B. CLASS 1 RESUBMISSION
A Class 1 resubmission is a resubmission that includes the following items only (or
combination of these items):
1. Final printed labeling
2. Draft labeling
3. Safety updates submitted in the same format, including tabulations, as the original
safety submissions with new data and changes highlighted (except when large
amounts of new information, including important new adverse experiences not
previously reported with the product, are presented in the resubmission it will be a
Class 2 resubmission).
4. Stability updates to support provisional or final dating periods.
5. Commitments to perform phase 4 studies, including proposals for such studies.
6. Assay validation data.
7. Final release testing on the last 1-2 lots used to support approval.
8. A minor re-analysis of data previously submitted to the application (determined by
the Agency as fitting the Class 1 category).
9. Other minor clarifying information (determined by the Agency as fitting the Class 1
10. Other specific items may be added later as the Agency gains experience with the
scheme. These will be communicated through guidance for industry.
C. CLASS 2 RESUBMISSION
A Class 2 resubmission is a resubmission that includes any other items, including any item
that would warrant presentation to an advisory committee. Any submission that would
warrant a re-inspection is considered to fall into the category of a Class 2 resubmission.

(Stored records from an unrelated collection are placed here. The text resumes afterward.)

(** * chambr: toggles, overrides, the build walk and the HTTP handler

    A shallow embedding of [pkg/override.go], [cmd/build.go] and
    [http/handler.go], with the properties of the design document that
    concern them.

    Conventions.
    - Go strings are byte sequences: [string].
    - A Go [interface{}] that was filled by [encoding/json] is a [Value].
    - A call that may panic returns a [Result]; the panic is an outcome of
      its own, next to the returned value.
    - A slice of pointers ([[]*Override], [[]*Chamber]) is the list of the
      records pointed to; the trees come from a JSON document and share
      nothing.  A nil pointer in such a slice, on which the code panics at
      the first field it reads, has no counterpart here.
    - Packages that the sources import and do not contain
      (golang.org/x/mod/semver, pkg/storage, pkg/chamber.go, utils) are
      modelled from the design or taken as parameters, as said where they
      appear. *)

From Stdlib Require Import ZArith String Ascii List Bool Lia PrimFloat.
From stdpp Require Import base strings gmap list.

Open Scope string_scope.
Open Scope Z_scope.
Open Scope list_scope.

(** ** golang.org/x/mod/semver *)

Module semver.

(** Modelled from the spec: the package golang.org/x/mod/semver is imported
    by [pkg/override.go] and is not part of the source tree.  Section 4.1 of
    the design asks for semantic-versioning precedence over strings of the
    form vMAJOR.MINOR.PATCH[-prerelease]; the definitions of this module
    follow the algorithm of that package ([parse], [compareInt],
    [comparePrerelease]), in which a string that does not parse, the empty
    string included, is lower than every valid version and equal to every
    other invalid string. *)
Record parsed : Type := mkParsed {
  major : string;
  minor : string;
  patch : string;
  short : string;
  prerelease : string;
  build : string
}.

Definition isDigit (c : ascii) : bool := (("0" <=? c) && (c <=? "9"))%char.

Definition isIdentChar (c : ascii) : bool :=
  ((("A" <=? c) && (c <=? "Z")) || (("a" <=? c) && (c <=? "z"))
   || (("0" <=? c) && (c <=? "9")) || (c =? "-"))%char.

(** The longest prefix of digits and what follows it. *)
Fixpoint spanDigits (v : string) : string * string :=
  match v with
  | EmptyString => (EmptyString, EmptyString)
  | String c rest =>
      if isDigit c
      then let '(t, r) := spanDigits rest in (String c t, r)
      else (EmptyString, v)
  end.

(** [isNum v]: every byte of [v] is a digit. *)
Definition isNum (v : string) : bool :=
  String.eqb (snd (spanDigits v)) "".

(** [isBadNum v]: all digits, more than one of them, and a leading zero. *)
Definition isBadNum (v : string) : bool :=
  isNum v && (1 <? String.length v)%nat &&
  match v with String c _ => (c =? "0")%char | EmptyString => false end.

(** [parseInt v = Some (t, rest)] when [ok]. *)
Definition parseInt (v : string) : option (string * string) :=
  match v with
  | EmptyString => None
  | String c _ =>
      if negb (isDigit c) then None
      else
        let '(t, rest) := spanDigits v in
        if (c =? "0")%char && negb (String.length t =? 1)%nat then None
        else Some (t, rest)
  end.

(** The loop of [parsePrerelease]: [acc] is [v[:i]], [cur] is [v[start:i]]
    and the argument is [v[i:]]. *)
Fixpoint scanPrerelease (acc cur v : string) : option (string * string) :=
  match v with
  | EmptyString =>
      if String.eqb cur "" || isBadNum cur then None else Some (acc, v)
  | String c rest =>
      if (c =? "+")%char then
        if String.eqb cur "" || isBadNum cur then None else Some (acc, v)
      else if negb (isIdentChar c) && negb (c =? ".")%char then None
      else if (c =? ".")%char then
        if String.eqb cur "" || isBadNum cur then None
        else scanPrerelease (acc +:+ String c "") "" rest
      else scanPrerelease (acc +:+ String c "") (cur +:+ String c "") rest
  end.

Definition parsePrerelease (v : string) : option (string * string) :=
  match v with
  | String "-" rest => scanPrerelease "-" "" rest
  | _ => None
  end.

(** The loop of [parseBuild], which runs to the end of the string. *)
Fixpoint scanBuild (acc cur v : string) : option (string * string) :=
  match v with
  | EmptyString => if String.eqb cur "" then None else Some (acc, v)
  | String c rest =>
      if negb (isIdentChar c) && negb (c =? ".")%char then None
      else if (c =? ".")%char then
        if String.eqb cur "" then None
        else scanBuild (acc +:+ String c "") "" rest
      else scanBuild (acc +:+ String c "") (cur +:+ String c "") rest
  end.

Definition parseBuild (v : string) : option (string * string) :=
  match v with
  | String "+" rest => scanBuild "+" "" rest
  | _ => None
  end.

(** The tail of [parse], after the patch number: optional prerelease,
    optional build, then nothing. *)
Definition parseTail (ma mi pa v : string) : option parsed :=
  match
    (match v with
     | String "-" _ => parsePrerelease v
     | _ => Some ("", v)
     end)
  with
  | None => None
  | Some (pre, v1) =>
      match
        (match v1 with
         | String "+" _ => parseBuild v1
         | _ => Some ("", v1)
         end)
      with
      | None => None
      | Some (bld, v2) =>
          if String.eqb v2 "" then Some (mkParsed ma mi pa "" pre bld)
          else None
      end
  end.

Definition parse (v : string) : option parsed :=
  match v with
  | String "v" v0 =>
      match parseInt v0 with
      | None => None
      | Some (ma, v1) =>
          match v1 with
          | EmptyString => Some (mkParsed ma "0" "0" ".0.0" "" "")
          | String "." v1' =>
              match parseInt v1' with
              | None => None
              | Some (mi, v2) =>
                  match v2 with
                  | EmptyString => Some (mkParsed ma mi "0" ".0" "" "")
                  | String "." v2' =>
                      match parseInt v2' with
                      | None => None
                      | Some (pa, v3) => parseTail ma mi pa v3
                      end
                  | _ => None
                  end
              end
          | _ => None
          end
      end
  | _ => None
  end.

Definition IsValid (v : string) : bool :=
  match parse v with Some _ => true | None => false end.

Definition compareInt (x y : string) : Z :=
  if String.eqb x y then 0
  else if (String.length x <? String.length y)%nat then -1
  else if (String.length y <? String.length x)%nat then 1
  else if String.ltb x y then -1 else 1.

(** [nextIdent x]: the bytes before the first dot, and the rest. *)
Fixpoint nextIdent (x : string) : string * string :=
  match x with
  | EmptyString => (EmptyString, EmptyString)
  | String c rest =>
      if (c =? ".")%char then (EmptyString, x)
      else let '(dx, r) := nextIdent rest in (String c dx, r)
  end.

(** [x[1:]] on a string known to be non-empty. *)
Definition tail1 (x : string) : string :=
  match x with String _ r => r | EmptyString => EmptyString end.

(** The [for x != "" && y != ""] loop of [comparePrerelease] and the
    statement after it.  Every round removes a byte of [x], so
    [String.length x] rounds are enough; [fuel] counts them. *)
Fixpoint comparePrereleaseLoop (fuel : nat) (x y : string) : Z :=
  if negb (String.eqb x "") && negb (String.eqb y "") then
    match fuel with
    | O => 0
    | S fuel' =>
        let '(dx, x') := nextIdent (tail1 x) in
        let '(dy, y') := nextIdent (tail1 y) in
        if negb (String.eqb dx dy) then
          let ix := isNum dx in
          let iy := isNum dy in
          if negb (Bool.eqb ix iy) then (if ix then -1 else 1)
          else if ix && (String.length dx <? String.length dy)%nat then -1
          else if ix && (String.length dy <? String.length dx)%nat then 1
          else if String.ltb dx dy then -1 else 1
        else comparePrereleaseLoop fuel' x' y'
    end
  else if String.eqb x "" then -1 else 1.

Definition comparePrerelease (x y : string) : Z :=
  if String.eqb x y then 0
  else if String.eqb x "" then 1
  else if String.eqb y "" then -1
  else comparePrereleaseLoop (String.length x) x y.

Definition Compare (v w : string) : Z :=
  match parse v, parse w with
  | None, None => 0
  | None, Some _ => -1
  | Some _, None => 1
  | Some pv, Some pw =>
      let c := compareInt (major pv) (major pw) in
      if negb (c =? 0) then c else
      let c := compareInt (minor pv) (minor pw) in
      if negb (c =? 0) then c else
      let c := compareInt (patch pv) (patch pw) in
      if negb (c =? 0) then c else
      comparePrerelease (prerelease pv) (prerelease pw)
  end.

End semver.


(** ** Results of calls that may panic *)

Inductive Result (A : Type) : Type :=
| Returns (a : A)
| Panics.
Arguments Returns {A} a.
Arguments Panics {A}.

(** ** Values of type interface{} *)

(** What [encoding/json] stores in an [interface{}]: nil for null, bool,
    float64 for every number, string, []interface{} and
    map[string]interface{}. *)
#[warnings="-register-all"]
Inductive Value : Type :=
| VNil
| VBool (b : bool)
| VString (s : string)
| VFloat64 (f : float)
| VSlice (l : list Value)
| VMap (m : list (string * Value)).

Module reflect.

(** The dynamic types of the values above. *)
Inductive Type_ : Type :=
| Bool
| String_
| Float64
| SliceOfInterface
| MapOfInterface.

(** [TypeOf] of the nil interface is the nil [Type]: [None]. *)
Definition TypeOf (i : Value) : option Type_ :=
  match i with
  | VNil => None
  | VBool _ => Some Bool
  | VString _ => Some String_
  | VFloat64 _ => Some Float64
  | VSlice _ => Some SliceOfInterface
  | VMap _ => Some MapOfInterface
  end.

Definition String (t : Type_) : string :=
  match t with
  | Bool => "bool"
  | String_ => "string"
  | Float64 => "float64"
  | SliceOfInterface => "[]interface {}"
  | MapOfInterface => "map[string]interface {}"
  end.

End reflect.

(** ** pkg/override.go *)

Module Override.
(** The fields [MinimumVersionStruct] and [MaximumVersionStruct] carry the
    tag json:"-" and are read by none of the functions below. *)
Record Override : Type := mk {
  MinimumVersion : string;
  MaximumVersion : string;
  Value : Value
}.
End Override.
Abbreviation Override := Override.Override.

Definition ToggleType : Type := string.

As I read the regulation, and assuming it's still in effect, any resubmission requiring more than a review of paperwork, and certainly any review requiring a re-inspection, falls into the class 2 category. In its PR a couple of weeks ago POZN said it had audited the supplier facility but it didn't say the FDA had. Since it's a foreign facility it's possible the FDA just hasn't had time to re-inspect yet. POZN's July 1 PR also said the supplier had submitted a supplement to its May 9 initial response to the FDA, which may also have contributed to the delay. It would obviously be helpful if POZN explained the nature of the problem. But while there's no guarantee it will be fixed to the FDA's satisfaction upon re-inspection, I'm not aware of any instance where the FDA required clinical trials to be repeated due to a mfg problem. Not saying it's never happened but my gut -- which does occasionally make mistakes -- says it's unlikely.